Cada vez parece más difícil escoger cuál de los oponentes está en el lado correcto.
Después de la fallida Revolución Naranja de hace unos años, la actual crisis ucraniana ha llamado
la atención del mundo sobre un liderazgo corrupto y cobarde del país y la agresividad de su viejo
e inmenso vecino, gobernado por una nueva oligarquía rusa, con nuevas ambiciones imperiales,
opuesta a las tendencias independientes de un antiguo país satélite, contra su rebelión frente a
la ineficiencia económica y sus anticuados métodos autoritarios de gobierno. Pese a exigir
relaciones más estrechas con la Europa occidental, la nueva rebelión ucraniana mostró viejos
eslóganes renovados de nacionalismo y xenofobia. Quizá también debamos pensar en el Tea
Party en Estados Unidos, los Hermanos Musulmanes en Egipto, la creciente popularidad del
Frente Nacional en Francia y otros partidos políticos similares en Europa.
En El diccionario del diablo, publicado hace más de cien años por el veterano de la Guerra de
Secesión Ambrose Bierce, que desapareció en el México agitado por la revolución, se decía que
el rebelde es “el proponente de un nuevo mal gobierno que no ha conseguido establecerlo”. En
muchos conflictos del mundo actual, no es fácil advertir cuál es el lado bueno y cuál es la mejor
forma de apoyarle. Y los inquietantes retos actuales son demasiados.
¿Cómo debería pensar un exiliado de una vieja dictadura comunista, en la que la suspicacia y la
supervisión eran los medios de gobierno, sobre Snowden, que armó una increíble operación de
desenmascaramiento de la supervisión secreta de casi todo el mundo en una sociedad libre y en
sus libres alianzas con otras sociedades democráticas?
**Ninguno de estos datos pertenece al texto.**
Lemma peer_steady from c c' (s : Server) : sv_connections s !! from = Some c -> same_peer c c' -> cn_entity c' = cn_entity c ->
  steady s (set_connection from c' s).
Proof.
  intros Hc Hp He. apply quiet_steady; [done|done|]. intros Hl. eapply set_connection_linked; [done|done|done|].
  rewrite He. destruct (lk_tables _ Hl) as [Ht _]. apply (Ht from c Hc).
Qed.

(** *** Disconnects *)
Section Drops.
Context (handlers : Handlers App) (Hdrop : on_disconnect handlers = drop_player wall).

(** [X]: clients that are connected but have no player yet. *)
Lemma drop_connection_ok X address reason (s : Server) : linked s -> app_ok (clients_in s ∖ X) (sv_app s) ->
  let s' := remove_connection handlers address reason s in
  linked s' /\ app_ok (clients_in s' ∖ X) (sv_app s') /\ keeps (sv_app s) (sv_app s') /\
  (forall c, sv_connections s !! address = Some c -> clients_in s' = clients_in s ∖ {[cn_client_id c]}) /\
  sv_connections s' = delete address (sv_connections s).
Proof.
  intros Hl Ha s'. pose proof (remove_connection_tables handlers address reason s (lk_tables _ Hl)) as Ht. fold s' in Ht.
  subst s'. unfold remove_connection in *. destruct (sv_connections s !! address) as [c|] eqn:Ec.
  2: { split; [done|]. split; [done|]. split; [done|]. split; [done|]. by rewrite delete_id. }
  rewrite Hdrop. destruct (drop_player_ok _ c reason _ Ha) as [Hok1 K1].
  cbn [sv_app sv_by_client sv_connections set_connections set_by_client set_app] in *.
  assert (Ecl : dom (delete (cn_client_id c) (sv_by_client s)) = clients_in s ∖ {[cn_client_id c]}) by apply dom_delete_L.
  unfold clients_in at 1 3. cbn [sv_by_client set_connections set_by_client set_app]. rewrite Ecl.
  split; [|split; [|split; [done|split; [by intros x [= <-]|done]]]].
  - split; [done|]. intros a x Hx. cbn [sv_connections sv_by_client set_connections set_by_client set_app] in *.
    apply lookup_delete_Some in Hx as [Hne Hx].
    pose proof (lk_back _ Hl a x Hx) as Hbx. rewrite lookup_delete_ne; [done|]. intros E. pose proof (lk_back _ Hl address c Ec) as Hbc.
    rewrite E in Hbc. congruence.
  - replace (clients_in s ∖ {[cn_client_id c]} ∖ X) with (clients_in s ∖ X ∖ {[cn_client_id c]}); [done|].
    by rewrite !difference_difference_l_L, (union_comm_L X).
Qed.

Lemma drop_disconnect_ok X connection reason (s : Server) : linked s -> app_ok (clients_in s ∖ X) (sv_app s) ->
  let s' := Connection.disconnect handlers connection reason s in
  linked s' /\ app_ok (clients_in s' ∖ X) (sv_app s') /\ keeps (sv_app s) (sv_app s') /\
  (forall c, sv_connections s !! cn_address connection = Some c -> clients_in s' = clients_in s ∖ {[cn_client_id c]}) /\
  sv_connections s' = delete (cn_address connection) (sv_connections s).
Proof.
  intros Hl Ha. unfold Connection.disconnect. set (s1 := Nat.iter 3 _ s).
  assert (E : sv_connections s1 = sv_connections s /\ sv_by_client s1 = sv_by_client s /\ sv_app s1 = sv_app s) by done.
  destruct E as (E1 & E2 & E3). clearbody s1.
  assert (Hl1 : linked s1) by (by apply (linked_same s)). unfold clients_in in *. rewrite <- E1, <- E2, <- E3 in *.
  by apply drop_connection_ok.
Qed.

Lemma remove_steady address reason (s : Server) : steady s (remove_connection handlers address reason s).
Proof.
  intros [Hl Ha Hi]. destruct (drop_connection_ok ∅ address reason s Hl) as (Hl' & Ha' & Hk & _); [by rewrite difference_empty_L|].
  rewrite difference_empty_L in Ha'. split; [|by apply keeps_counters]. split; [done|done|by apply (keeps_idle (sv_app s))].
Qed.

Lemma disconnect_steady connection reason (s : Server) : steady s (Connection.disconnect handlers connection reason s).
Proof. unfold Connection.disconnect. cbn [Nat.iter]. etransitivity; [|apply remove_steady]. do 3 (etransitivity; [|apply send_to_steady]). reflexivity. Qed.

Lemma timeout_steady now (s : Server) : steady s (timeout_connections handlers now s).
Proof. apply foldl_steady. intros. apply remove_steady. Qed.
End Drops.

(** *** Sending *)
Lemma send_payload_steady a data now (s : Server) : steady s (send_payload a data now s).
Proof.
  unfold send_payload. destruct (sv_connections s !! a) as [c|] eqn:Ec; [|reflexivity].
  destruct (payload_packet _ _ _ _) as [[bytes|] endpoint]; [|by apply (peer_steady a c)].
  etransitivity; [|apply send_to_steady]. by apply (peer_steady a c).
Qed.

Lemma send_event_steady a data (s : Server) : steady s (send_event a data s).
Proof. unfold send_event. destruct (sv_connections s !! a) as [c|] eqn:Ec; [|reflexivity]. by apply (peer_steady a c). Qed.

Lemma flush_steady now (s : Server) : steady s (Connection.flush now s).
Proof.
  apply foldl_steady. clear s. intros s a. unfold flush_connection. destruct (sv_connections s !! a) as [c|] eqn:Ec; [|reflexivity]. cbv zeta.
  assert (Hp : steady s (set_connection a (set_reliability (endpoint_update now (cn_reliability c)) c) s)) by (by apply (peer_steady a c)).
  destruct (_ || _); [|exact Hp]. etransitivity; [exact Hp|apply send_payload_steady].
Qed.

Lemma same_core_steady a (s : Server) : same_core (sv_app s) a -> steady s (set_app a s).
Proof. intros Hc. apply set_app_steady. intros Ha. destruct (same_core_ok _ _ Hc) as [Hk Hok]. split; [by apply Hok|done]. Qed.

Lemma send_event_app a data (s : Server) : sv_app (send_event a data s) = sv_app s.
Proof. unfold send_event. by destruct (sv_connections s !! a). Qed.
(** The update in which the event arrives dials the shard it names with the ticket, and
    keeps the avatar in place. *)
Lemma update_redirects plan waiting endpoint now (c : ClientConnection GameState) :
  let heard := client_update GameClient.handle_payload handle_message waiting now c in
  let g := cc_app heard in
  migrate_redirect_ok (redirect_event plan) -> gm_pending_redirect g = Some (redirect_event plan) ->
  1 <= string_size (gf_player_id (gm_config g)) <= kMaxPlayerIdBytes -> parse_address (hp_target_endpoint plan) = Some endpoint ->
  let c' := game_update random waiting now c in
  cc_state c' = kSendingRequest /\ ccf_server (cc_config c') = endpoint /\
  decode_credential (ccf_token (cc_config c')) = Some (mkConnectCredential kMigration (hp_token plan) (gf_player_id (gm_config g))) /\
  ms_position (pr_predicted (cv_prediction (gm_view (cc_app c')))) = ms_position (pr_predicted (cv_prediction (gm_view g))) /\
  gm_pending_redirect (cc_app c') = None.
Proof.
  intros heard g Hok Hred Hsize Hep. subst g. unfold game_update. fold heard. clearbody heard. rewrite Hred. unfold apply_redirect.
  cbn [mr_endpoint mr_ticket redirect_event cc_app set_game]. rewrite Hep.
  destruct Hok as (Htok & _). set (credential := mkConnectCredential kMigration (hp_token plan) (gf_player_id (gm_config (cc_app heard)))) in *.
  destruct (credential_roundtrip credential Htok) as (Hsome & Hback & _). unfold build_credential. cbn [gm_config set_gm_redirect]. fold credential.
  destruct (encode_credential credential) as [token|]; [|by destruct (proj2 Hsome Hsize)].
  split; [done|]. split; [done|]. split; [by apply Hback|].
  match goal with |- context [if ?b then set_gm_view _ _ else _] => destruct b end; cbn [cc_app set_game gm_view set_gm_updated set_gm_view]; [|done].
  by rewrite advance_predicted.
Qed.
End Client.
(* ===== verification/Programs.v ===== *)
(** * Programs: the services' [main] functions ([src/apps])

    How the programs read their options and environment, what they build from them, in
    which order they start and stop, and the code they exit with: the world server, the
    matchmaker and the load generator.  The environment is an argument: the command line,
    the variables, the resolver, what the sockets and Redis answer, the clock's readings
    and the datagrams that arrive. *)

From S2P Require Import Prelude F32 Bitstream Quantizer Movement Messages Grid EntityStore World Snapshot SequenceBuffer Reliability Connection ClientView Region.
From S2P Require Import Text Redis Store Presence Migration Shard Http Listener Matchmaker WebSocket Metrics WorldServer Endpoint ViewerPage UdpSocket GameClient LoadTest ShardRun.
From Stdlib Require Import ZArith Lia Bool Ascii String.
From stdpp Require Import base tactics numbers list option gmap sets fin_maps strings.
#[local] Open Scope Z_scope.

(** ** Options *)
(** [argv] without the program's name, and [getenv]. *)
Record Invocation := mkInvocation { iv_args : list string; iv_env : string -> option string }.

(** The argument after the first [name] that has one. *)
Fixpoint argument_after (name : string) (args : list string) : option string :=
  match args with
  | arg :: rest =>
      match rest with
      | value :: _ => if (arg =? name)%string then Some value else argument_after name rest
      | [] => None
      end
  | [] => None
  end.

(** [getenv(name + 2)] is the option's name without its dashes. *)
Definition option_value (i : Invocation) (name fallback : string) : string :=
  match argument_after name (iv_args i) with
  | Some value => value
  | None => default fallback (iv_env i (str_drop 2 name))
  end.

Definition flag (i : Invocation) (name : string) : bool := existsb (fun arg => (arg =? name)%string) (iv_args i).

Definition number_option (i : Invocation) (name fallback : string) : Z := u32 (strtoull (option_value i name fallback)).

(** How a program ends: with a code, or in undefined behaviour. *)
Inductive Exit := Returns (code : Z) | Undefined.

(** [BuildInfo::summary]; [compiled_at] is the compiler's date and time. *)
Definition build_version : string := "0.1.0".
Definition build_summary (compiled_at : string) : string := "morton " +:+ build_version +:+ " (built " +:+ compiled_at +:+ ")".

(** ** The world server ([world/main.cpp]) *)
Section World.
Context `{Resolver}.

Record WorldOptions := mkWorldOptions {
  wo_config : WorldServerConfig;
  wo_udp : Address;
  wo_http : Address;
  wo_redis : Address;
  wo_ws : option Address;
  wo_advertise_udp : string;
  wo_advertise_http : string
}.

Definition world_params (i : Invocation) : WorldParams :=
  let d := WorldParams_default in
  mkWorldParams (wp_size d) (wp_acceleration d) (wp_max_speed d) (wp_friction d) (wp_player_radius d) (number_option i "--MORTON_TICK_RATE" "30").

Definition world_config (i : Invocation) (viewer_hz : Z) : WorldServerConfig :=
  let d := WorldServerConfig_default in
  mkWorldServerConfig (option_value i "--MORTON_SHARD_ID" "world-a") viewer_hz (option_value i "--MORTON_PREFIX" "morton") (world_params i) (sf_interest d)
    (mkRegionMap (wp_size (world_params i)) (number_option i "--MORTON_REGIONS_PER_AXIS" "2") (rm_margin (sf_regions d)))
    (number_option i "--MORTON_CAPACITY" "512") (number_option i "--MORTON_DRIFTERS" "200")
    (sf_max_connections d) (sf_reconnect_grace_ms d) (sf_redirect_grace_ticks d) (sf_connection_timeout_us d)
    (negb (option_value i "--MORTON_ADVERTISE" "1" =? "0")%string).

(** [None]: an address that does not parse. *)
Definition world_options (i : Invocation) : option WorldOptions :=
  let ws := option_value i "--MORTON_WS" "" in
  '(ws, viewer_hz) ← (if (ws =? "")%string then Some (None, 0) else
                      a ← parse_address ws; Some (Some a, number_option i "--MORTON_VIEWER_HZ" "10"));
  udp ← parse_address (option_value i "--MORTON_UDP" "0.0.0.0:40000");
  http ← parse_address (option_value i "--MORTON_HTTP" "0.0.0.0:40080");
  redis ← parse_address (option_value i "--MORTON_REDIS" "127.0.0.1:6379");
  Some (mkWorldOptions (world_config i viewer_hz) udp http redis ws (option_value i "--MORTON_ADVERTISE_UDP" "") (option_value i "--MORTON_ADVERTISE_HTTP" "")).
Definition bench_send (to : Address) (data : list Z) (batched : bool) (b : Bench) : Bench :=
  if batched then mkBench (snd (send_batched sendmmsg to data (bn_from b))) (bn_to b) (bn_sends b) (bn_received b)
  else mkBench (snd (socket_send to data (sendto (bn_sends b)) (bn_from b))) (bn_to b) (S (bn_sends b)) (bn_received b).

(** Receiving until nothing is left; [None]: something is after [fuel] datagrams. *)
Fixpoint bench_drain (fuel : nat) (b : Bench) : option Bench :=
  match fuel with
  | O => None
  | S fuel =>
      let '(bytes, _, to) := socket_receive recvmmsg kMaxDatagramSize (bn_to b) in
      let b := mkBench (bn_from b) to (bn_sends b) (bn_received b) in
      if bytes <=? 0 then Some b else bench_drain fuel (mkBench (bn_from b) to (bn_sends b) (u32 (bn_received b + 1)))
  end.

(** One chunk. *)
Definition bench_chunk (fuel : nat) (to : Address) (data : list Z) (batched : bool) (b : Bench) (size : Z) : option Bench :=
  let b := Nat.iter (Z.to_nat size) (bench_send to data batched) b in
  let b := if batched then mkBench (flush_sends sendmmsg (bn_from b)) (bn_to b) (bn_sends b) (bn_received b) else b in
  bench_drain fuel b.

Fixpoint bench_chunks (fuel : nat) (to : Address) (data : list Z) (batched : bool) (sizes : list Z) (b : Bench) : option Bench :=
  match sizes with
  | [] => Some b
  | size :: sizes => b ← bench_chunk fuel to data batched b size; bench_chunks fuel to data batched sizes b
  end.

Record Measured := mkMeasured { ms_send_ns : f64; ms_receive_ns : f64; ms_received : Z }.

(** [times]: the readings of the clock before a chunk, when it has been sent, and when it
    has been received. *)
Definition measure (fuel : nat) (times : list (Z * Z * Z)) (to : Address) (count payload : Z) (batched : bool) (from_socket to_socket : UdpSocket) (sends : nat) :
    option (Measured * UdpSocket * UdpSocket * nat) :=
  sizes ← chunk_sizes fuel 0 count;
  b ← bench_chunks fuel to (replicate (Z.to_nat payload) 0xa5) batched sizes (mkBench from_socket to_socket sends 0);
  let times := take (length sizes) times in
  let send_us := foldl (fun n t => u64 (n + u64 (t.1.2 - t.1.1))) 0 times in
  let receive_us := foldl (fun n t => u64 (n + u64 (t.2 - t.1.2))) 0 times in
  let per n d := f64_div (f64_mul (f64_of_Z n) (f64_of_Z 1000)) (f64_of_Z d) in
  Some (mkMeasured (per send_us count) (per receive_us (if 0 <? bn_received b then bn_received b else 1)) (bn_received b), bn_from b, bn_to b, bn_sends b).

(** The results of the rounds but the first, which warms up. *)
Fixpoint bench_rounds (fuel : nat) (rounds : list (list (Z * Z * Z))) (first : bool) (to : Address) (count payload : Z) (batched : bool)
    (from_socket to_socket : UdpSocket) (sends : nat) : option (list Measured * UdpSocket * UdpSocket * nat) :=
  match rounds with
  | [] => Some ([], from_socket, to_socket, sends)
  | times :: rounds =>
      '(m, from_socket, to_socket, sends) ← measure fuel times to count payload batched from_socket to_socket sends;
      '(ms, from_socket, to_socket, sends) ← bench_rounds fuel rounds false to count payload batched from_socket to_socket sends;
      Some (if first then ms else m :: ms, from_socket, to_socket, sends)
  end.

(** The element in the middle; [None]: there is none, and the program reads past the end
    of an empty vector. *)
Definition median (samples : list f64) : option f64 := merge_sort (fun a b => Is_true (f64_leb a b)) samples !! (length samples / 2)%nat.

Fixpoint pad_left (n : nat) (s : string) : string := match n with O => s | S n => if (String.length s <=? n)%nat then String " " (pad_left n s) else s end.

Definition bench_line `{MathLib} (batched : bool) (count : Z) (ms : list Measured) : option string :=
  send ← median (ms_send_ns <$> ms);
  receive ← median (ms_receive_ns <$> ms);
  let delivered := foldl (fun n m => u64 (n + ms_received m)) 0 ms in
  let offered := foldl (fun n _ => u64 (n + count)) 0 ms in
  Some ((if batched then "batched  " else "single   ") +:+ " send " +:+ pad_left 6 (print_fixed 0 send) +:+ " ns/datagram  receive " +:+
    pad_left 6 (print_fixed 0 receive) +:+ " ns/datagram  delivered " +:+
    print_fixed 1 (f64_div (f64_mul (f64_of_Z 100) (f64_of_Z delivered)) (f64_of_Z offered)) +:+ "%" +:+ newline).

(** One way to send: the rounds, and the line that is printed. *)
Definition bench_way `{MathLib} (fuel : nat) (times : list (list (Z * Z * Z))) (to : Address) (count payload : Z) (batched : bool)
    (sender receiver : UdpSocket) (sends : nat) : option (option string * UdpSocket * UdpSocket * nat) :=
  '(ms, sender, receiver, sends) ← bench_rounds fuel times true to count payload batched sender receiver sends;
  Some (bench_line batched count ms, sender, receiver, sends).

(** The program; each way to send has a list of rounds.  [None]: a loop is still running
    after [fuel] turns. *)
Definition sockbench_main `{MathLib} (fuel : nat) (args : list string) (opens : OpenCalls * OpenCalls) (single_times batched_times : list (list (Z * Z * Z))) :
    option (Exit * string) :=
  let count := sock_number args "--count" 4096 in
  let payload := sock_number args "--payload" 512 in
  let rounds := Z.to_nat (sock_number args "--rounds" 20) in
  let loopback := mkAddress 0x7f000001 0 in
  let '(sender_open, sender) := socket_open sendmmsg loopback (fst opens) UdpSocket_new in
  if negb sender_open then Some (Returns 1, EmptyString) else
  let '(receiver_open, receiver) := socket_open sendmmsg loopback (snd opens) UdpSocket_new in
  if negb receiver_open then Some (Returns 1, EmptyString) else
  let to := us_local receiver in
  '(single, sender, receiver, sends) ← bench_way fuel (take rounds single_times) to count payload false sender receiver O;
  match single with
  | None => Some (Undefined, EmptyString)
  | Some single =>
      '(batch, _, _, _) ← bench_way fuel (take rounds batched_times) to count payload true sender receiver sends;
      match batch with
      | None => Some (Undefined, single)
      | Some batch => Some (Returns 0, single +:+ batch)
      end
  end.
End Sockbench.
Para mí, es difícil olvidar que la ubicua policía secreta en Rumania se llamaba Securitate
(Seguridad), en una muestra muy dadaísta de sentido del humor y cinismo.
Así que estoy resignado a pensar, una y otra vez, que el arte sigue siendo la forma de rebelión,
revuelta y revolución más elevada espiritualmente, un acercamiento crítico y creativo a nuestro
destino humano, sus limitaciones y defectos. Es una renovación y un renacimiento constantes de
la individualidad y sus exploraciones terrestres y trascendentes.
Finalmente, podemos preguntarnos, como Thomas Mann, si el artista será siempre un
“sospechoso”, un reto constante a la rutina y las mercancías mediocres, incluso en nuestro
tiempo, cuando una visión pragmática y estrecha del progreso ha conseguido marginar la
literatura, la alta cultura, la búsqueda espiritual, en un mundo que lo vende y lo compra todo.
Podemos regresar, con una melancolía aún mayor, en este momento no muy optimista, a
nuestro celebrado amigo, Octavio Paz, que creía que la poesía y la sociedad “no pueden
desvincularse”.
La tendencia a esa desvinculación es, con todo, poderosa, y las consecuencias ya son visibles.
Pero Octavio también dijo que “los crepúsculos de los imperios y las perturbaciones sociales
coexisten a veces con obras y momentos de esplendor en las artes y las letras”.